(Из 6 выпуска «Дедов» — дайджест публикаций о беларусской истории):

Сергей Кузьмин, директор издательства «Книжный Дом»

21 марта текущего года на 53-м году жизни от нас ушел Александр Алексеевич Грицанов.

Мы потеряли ученого-эрудита, мастера своего дела и внимательного наставника, преданного друга, надежного коллегу.

Великолепный философ, обладавший широчайшими гуманитарными знаниями, он был одним из признанных лидеров Минской философской школы «Гуманитарная энциклопедия» и, можно смело сказать, — ее высокоэффективным мотором.

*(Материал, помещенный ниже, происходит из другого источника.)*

(* ===== verification/VmTables.v ===== *)
(** * Page tables: [walkpgdir] and [mappages] against address translation *)

From S2P Require Import Prelude Bytes Core StringLib Vm VmAlloc.

(** ** Arithmetic of addresses *)

Lemma land_mask12 x : 0 <= x < 4294967296 -> Z.land x 4294963200 = x - x mod 4096.
Proof.
  intros Hx. change 4294963200 with (Z.shiftl (Z.ones 20) 12).
  assert (Z.land x (Z.shiftl (Z.ones 20) 12) = Z.shiftl (Z.land (Z.shiftr x 12) (Z.ones 20)) 12) as ->.
  { apply Z.bits_inj'. intros i Hi. rewrite Z.land_spec, !Z.shiftl_spec by done.
    destruct (Z.lt_ge_cases i 12) as [Hlt|Hge].
    - rewrite !(Z.testbit_neg_r _ (i - 12)) by lia. apply andb_false_r.
    - rewrite Z.land_spec, Z.shiftr_spec by lia. f_equal. f_equal. lia. }
  rewrite Z.land_ones, Z.shiftl_mul_pow2, Z.shiftr_div_pow2 by lia. change (2 ^ 12) with 4096. change (2 ^ 20) with 1048576.
  assert (0 <= x / 4096 < 1048576) by (split; [apply Z.div_pos|apply Z.div_lt_upper_bound]; lia).
  rewrite Z.mod_small by done. pose proof (Z.div_mod x 4096). lia.
Qed.

Lemma PDX_eq va : 0 <= va < 4294967296 -> PDX va = va / 4194304.
Proof.
  intros Hv. unfold PDX. change 1023 with (Z.ones 10). rewrite Z.land_ones, Z.shiftr_div_pow2 by lia.
  change (2 ^ 22) with 4194304. change (2 ^ 10) with 1024. apply Z.mod_small.
  split; [apply Z.div_pos|apply Z.div_lt_upper_bound]; lia.
Qed.
Lemma PTX_eq va : PTX va = (va / 4096) mod 1024.
Proof. unfold PTX. change 1023 with (Z.ones 10). by rewrite Z.land_ones, Z.shiftr_div_pow2 by lia. Qed.

Lemma PDX_range va : 0 <= PDX va < 1024.
Proof. unfold PDX. change 1023 with (Z.ones 10). rewrite Z.land_ones by lia. apply Z.mod_pos_bound. lia. Qed.
Lemma PTX_range va : 0 <= PTX va < 1024.
Proof. rewrite PTX_eq. apply Z.mod_pos_bound. lia. Qed.

(** Addresses with the same indices are on the same page. *)
Lemma same_page va va' :
  0 <= va < 4294967296 -> 0 <= va' < 4294967296 -> PDX va = PDX va' -> PTX va = PTX va' -> va / 4096 = va' / 4096.
Proof.
  intros H1 H2. rewrite !PDX_eq, !PTX_eq by done. intros E1 E2.
  assert (forall x, x / 4194304 = x / 4096 / 1024) as Hd by (intros x; by rewrite Z.div_div by lia).
  rewrite !Hd in E1. pose proof (Z.div_mod (va / 4096) 1024). pose proof (Z.div_mod (va' / 4096) 1024). lia.
Qed.

(** The flag bits of an entry for an aligned physical address. *)
Lemma lor_flags a f : a mod 4096 = 0 -> 0 <= f < 4096 -> Z.lor a f = a + f.
Proof.
  intros Ha Hf. assert (a = Z.shiftl (a / 4096) 12) as E.
  { rewrite Z.shiftl_mul_pow2 by lia. change (2 ^ 12) with 4096. pose proof (Z.div_mod a 4096). lia. }
  rewrite E, lor_shiftl by lia. rewrite Z.shiftl_mul_pow2 by lia. lia.
Qed.

Lemma entry_fields a f :
  0 <= a < 4294967296 -> a mod 4096 = 0 -> 0 <= f < 4096 ->
  0 <= a + f < 4294967296 /\ PTE_ADDR (a + f) = a /\ PTE_FLAGS (a + f) = f /\ Z.land (a + f) PTE_P = Z.land f PTE_P.
Proof.
  intros Ha Hm Hf. assert (a + f < 4294967296) as Hlt.
  { pose proof (Z.div_mod a 4096). assert (a / 4096 < 1048576) by (apply Z.div_lt_upper_bound; lia). lia. }
  assert ((a + f) mod 4096 = f) as Em by (rewrite <- Zplus_mod_idemp_l, Hm; apply Z.mod_small; lia).
  split_and!; [lia|lia| | |].
  - unfold PTE_ADDR. rewrite land_mask12 by lia. lia.
  - unfold PTE_FLAGS. change 4095 with (Z.ones 12). rewrite Z.land_ones by lia. exact Em.
  - unfold PTE_P. change 1 with (Z.ones 1). rewrite !Z.land_ones by lia. change (2 ^ 1) with 2.
    pose proof (Z.div_mod a 4096). replace (a + f) with (f + (a / 4096 * 2048) * 2) by lia. apply Z_mod_plus_full.
Qed.

Section tables.
Context `{KS : KSyms}.

Lemma page_phys t : page_ok t ->
  V2P t = t - KERNBASE /\ 0 <= t - KERNBASE < 4294967296 /\ (t - KERNBASE) mod 4096 = 0 /\ P2V (t - KERNBASE) = t.
Proof.
  intros Ht. pose proof (page_word32 _ Ht). destruct Ht as [H1 H2 H3 H4]. unfold V2P, P2V, KERNBASE, PHYSTOP, PGSIZE in *.
  split_and!; [apply u32_id; lia|lia|lia| |rewrite u32_id; lia].
  replace (t - 2147483648) with (t + (-524288) * 4096) by lia. by rewrite Z_mod_plus_full.
Qed.

(** ** Translation *)

Definition pde_of (m : mem) (pgdir d : Z) : Z := load32 m (pgdir + 4 * d).
Definition present (e : Z) : bool := negb (Z.land e PTE_P =? 0).
Definition table_of (e : Z) : Z := P2V (PTE_ADDR e).

(** The page-table entry that translates [va], if it is present. *)
Definition xlate (m : mem) (pgdir va : Z) : option Z :=
  let e := pde_of m pgdir (PDX va) in
  if present e then
    let p := load32 m (table_of e + 4 * PTX va) in if present p then Some p else None
  else None.

(** The page directory and its tables are distinct pages in use. *)
Record pgd_ok (m : mem) (free : list Z) (pgdir : Z) : Prop := {
  pd_page : page_ok pgdir;
  pd_free : pgdir ∉ free;
  pd_tab : forall d, 0 <= d < 1024 -> present (pde_of m pgdir d) = true ->
     page_ok (table_of (pde_of m pgdir d)) /\ table_of (pde_of m pgdir d) ∉ free /\
     table_of (pde_of m pgdir d) <> pgdir;
  pd_inj : forall d d', 0 <= d < 1024 -> 0 <= d' < 1024 ->
     present (pde_of m pgdir d) = true -> present (pde_of m pgdir d') = true ->
     table_of (pde_of m pgdir d) = table_of (pde_of m pgdir d') -> d = d' }.

(** Words of distinct pages, and distinct words of a page. *)
Lemma word_in_page v k : 0 <= k < 1024 -> forall b, v + 4 * k <= b < v + 4 * k + 4 -> in_page v b.
Proof. unfold in_page, PGSIZE. lia. Qed.

Lemma load32_outside m m' v w k :
  (forall a, ~ in_page v a -> m' a = m a) -> page_ok v -> page_ok w -> w <> v -> 0 <= k < 1024 ->
  load32 m' (w + 4 * k) = load32 m (w + 4 * k).
Proof.
  intros Hm Hv Hw Hne Hk. apply load32_ext. intros b Hb. apply Hm.
  apply (page_disjoint w v); [apply Hw|apply Hv|done|]. by eapply word_in_page.
Qed.

Lemma store32_outside m v k w : 0 <= k < 1024 -> forall a, ~ in_page v a -> store32 m (v + 4 * k) w a = m a.
Proof.
  intros Hk a Ha. rewrite store32_bytes. unfold in_page, PGSIZE in Ha.
  destruct (Z.leb_spec (v + 4 * k) a), (Z.ltb_spec a (v + 4 * k + 4)); cbn; (done || lia).
Qed.

Lemma load32_zeroed m v k : 0 <= k < 1024 -> load32 (memset m v 0 PGSIZE) (v + 4 * k) = 0.
Proof.
  intros Hk. unfold load32. rewrite !memset_spec by (unfold PGSIZE; lia). unfold PGSIZE.
  rewrite !(proj2 (Z.leb_le _ _)), !(proj2 (Z.ltb_lt _ _)) by lia. done.
Qed.

Lemma kmem_ok_mem s l m' :
  kmem_ok s l -> (forall v a, v ∈ l -> in_page v a -> m' a = kmemory s a) -> kmem_ok (set_kmemory m' s) l.
Proof.
  intros [H1 H2 H3] Hm. split; [|done|done]. cbn. eapply flist_ext; [|exact H1].
  intros v a Hv Ha. apply (Hm v); [done|]. unfold in_page, PGSIZE. lia.
Qed.

(** The pages of the directory itself. *)
Definition tabpage (m : mem) (pgdir w : Z) : Prop :=
  w = pgdir \/ exists d, 0 <= d < 1024 /\ present (pde_of m pgdir d) = true /\ table_of (pde_of m pgdir d) = w.

Lemma tabpage_ok m l pgdir w : pgd_ok m l pgdir -> tabpage m pgdir w -> page_ok w /\ w ∉ l.
Proof. intros [P1 P2 P3 P4] [->|(d & Hd & Hpr & <-)]; [done|]. destruct (P3 d Hd Hpr) as (? & ? & ?). done. Qed.

(** Work on one directory: pages are taken from the front of the free list,
    and pages in use elsewhere keep their contents. *)
Record pframe (m : mem) (l : list Z) (pgdir : Z) (m' : mem) (l' : list Z) : Prop := {
  pf_suf : l' `suffix_of` l;
  pf_same : forall w, page_ok w -> w ∉ l -> ~ tabpage m pgdir w ->
     (forall a, in_page w a -> m' a = m a) /\ ~ tabpage m' pgdir w;
  pf_tab : forall w, tabpage m pgdir w -> tabpage m' pgdir w;
  pf_taken : forall w, w ∈ l -> w ∈ l' \/ tabpage m' pgdir w }.

Lemma pframe_refl m l pgdir : pframe m l pgdir m l.
Proof. split; try done. by left. Qed.
Lemma pframe_trans m1 l1 m2 l2 m3 l3 pgdir :
  pframe m1 l1 pgdir m2 l2 -> pframe m2 l2 pgdir m3 l3 -> pframe m1 l1 pgdir m3 l3.
Proof.
  intros [A1 A2 A3' A4'] [B1 B2 B3' B4']. split; [by etrans| |by eauto|].
  2: { intros w [Hw|Hw]%A4'; [by apply B4'|right; by apply B3']. }
  intros w Hw Hl Ht. destruct (A2 w Hw Hl Ht) as [A3 A4].
  assert (w ∉ l2) as Hl2 by (intros Hin; apply Hl; destruct A1 as [k ->]; apply elem_of_app; by right).
  destruct (B2 w Hw Hl2 A4) as [B3 B4]. split; [|done]. intros a Ha. by rewrite B3, A3.
Qed.

(** ** walkpgdir *)

(** What a walk leaves: the entry's table exists and no translation changes. *)
Record walked (s : vst) (l : list Z) (pgdir va : Z) (s' : vst) (l' : list Z) (pte : Z) : Prop := {
  wk_kmem : kmem_ok s' l';
  wk_lock : no_kmem s';
  wk_core : vcore s' = vcore s /\ use_lock s' = use_lock s;
  wk_pgd : pgd_ok (kmemory s') l' pgdir;
  wk_pde : present (pde_of (kmemory s') pgdir (PDX va)) = true;
  wk_pte : pte = table_of (pde_of (kmemory s') pgdir (PDX va)) + 4 * PTX va;
  wk_xlate : forall va', xlate (kmemory s') pgdir va' = xlate (kmemory s) pgdir va';
  wk_free : l' = l \/ exists v, l = v :: l';
  wk_frame : pframe (kmemory s) l pgdir (kmemory s') l';
  wk_cons : vcons s' = vcons s }.

Lemma wp_walk_present s l pgdir va alloc (Q : option Z -> vst -> Prop) :
  no_kmem s -> kmem_ok s l -> pgd_ok (kmemory s) l pgdir ->
  present (pde_of (kmemory s) pgdir (PDX va)) = true ->
  (forall pte, walked s l pgdir va s l pte -> Q (Some pte) s) -> wp (walkpgdir pgdir va alloc) Q s.
Proof.
  intros Hn Hk Hp Hpr HQ. unfold walkpgdir, rd32. cbv zeta. wp_simpl. fold (pde_of (kmemory s) pgdir (PDX va)).
  unfold present in Hpr. rewrite Hpr. wp_simpl. apply HQ. split; try done; [by left|apply pframe_refl].
Qed.

(** A fresh table: the new memory. *)
Definition with_table (m : mem) (pgdir d t : Z) : mem :=
  store32 (memset m t 0 PGSIZE) (pgdir + 4 * d) (V2P t + 7).

Section fresh.
Context (m : mem) (l : list Z) (pgdir d t : Z) (Hp : pgd_ok m (t :: l) pgdir)
  (Ht : page_ok t) (Htl : t ∉ l) (Hd : 0 <= d < 1024) (Hn : present (pde_of m pgdir d) = false).

Let m' := with_table m pgdir d t.

Lemma fresh_ne : t <> pgdir.
Proof. intros ->. apply (pd_free _ _ _ Hp). left. Qed.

Получив в 25 лет ученую степень кандидата философских наук, Александр Грицанов работал преподавателем и доцентом в Белгосуниверситете. Позже он преподавал на кафедре социальных и гуманитарных дисциплин Восточно-Европейского негосударственного института бизнеса и права, заведовал этой кафедрой, читал лекции, курсы и спецкурсы по философии, социологии, истории и политологии в ряде университетов и институтов.

О многогранной научно-гуманитарной деятельности А. А. Грицанова можно рассказывать очень много. Но я ограничусь тем, что упомяну книги, в которых нашли воплощение его талант великолепного популяризатора философских знаний и замечательного ученого-организатора.

В 1999 году вышло в свет фундаментальное энциклопедическое издание «Новейший философский словарь», чьим составителем, главным научным редактором и одним из авторов был Александр Алексеевич. Этот словарь стал первым мощным камнем, положенным в фундамент грандиозного гуманитарного проекта, который с 2000 года и до настоящего времени осуществляется в минском частном издательстве «Книжный Дом».

Александру Грицанову удалось собрать вокруг себя сильную команду философов-единомышленников. Эта группа смогла подготовить и выпустить за 10 лет 8 энциклопедий, не имеющих аналогов не только на всем постсоветстком пространстве, но и в мире. Это 2-е и 3-е переработанные издания «Новейшего философского словаря»», энциклопедии «История философии», «Новейший социологический словарь», «Постмодернизм», «Психоанализ», «Религия», «Социология», «Эзотеризм». При его активном участии увидело свет пособие «Современная западная философия».

Дважды выходила 9-томная серия «Религии мира», где книги «Язычество», «Христианство», «Католичество», «Протестантство», «Индуизм» просто не появились бы без Александра Алексеевича. Незадолго до его кончины вышла из печати последняя книга 18-томной серии «Тайны Посвященных», в которой только несколько он написал с помощью соавторов, а остальные — единолично.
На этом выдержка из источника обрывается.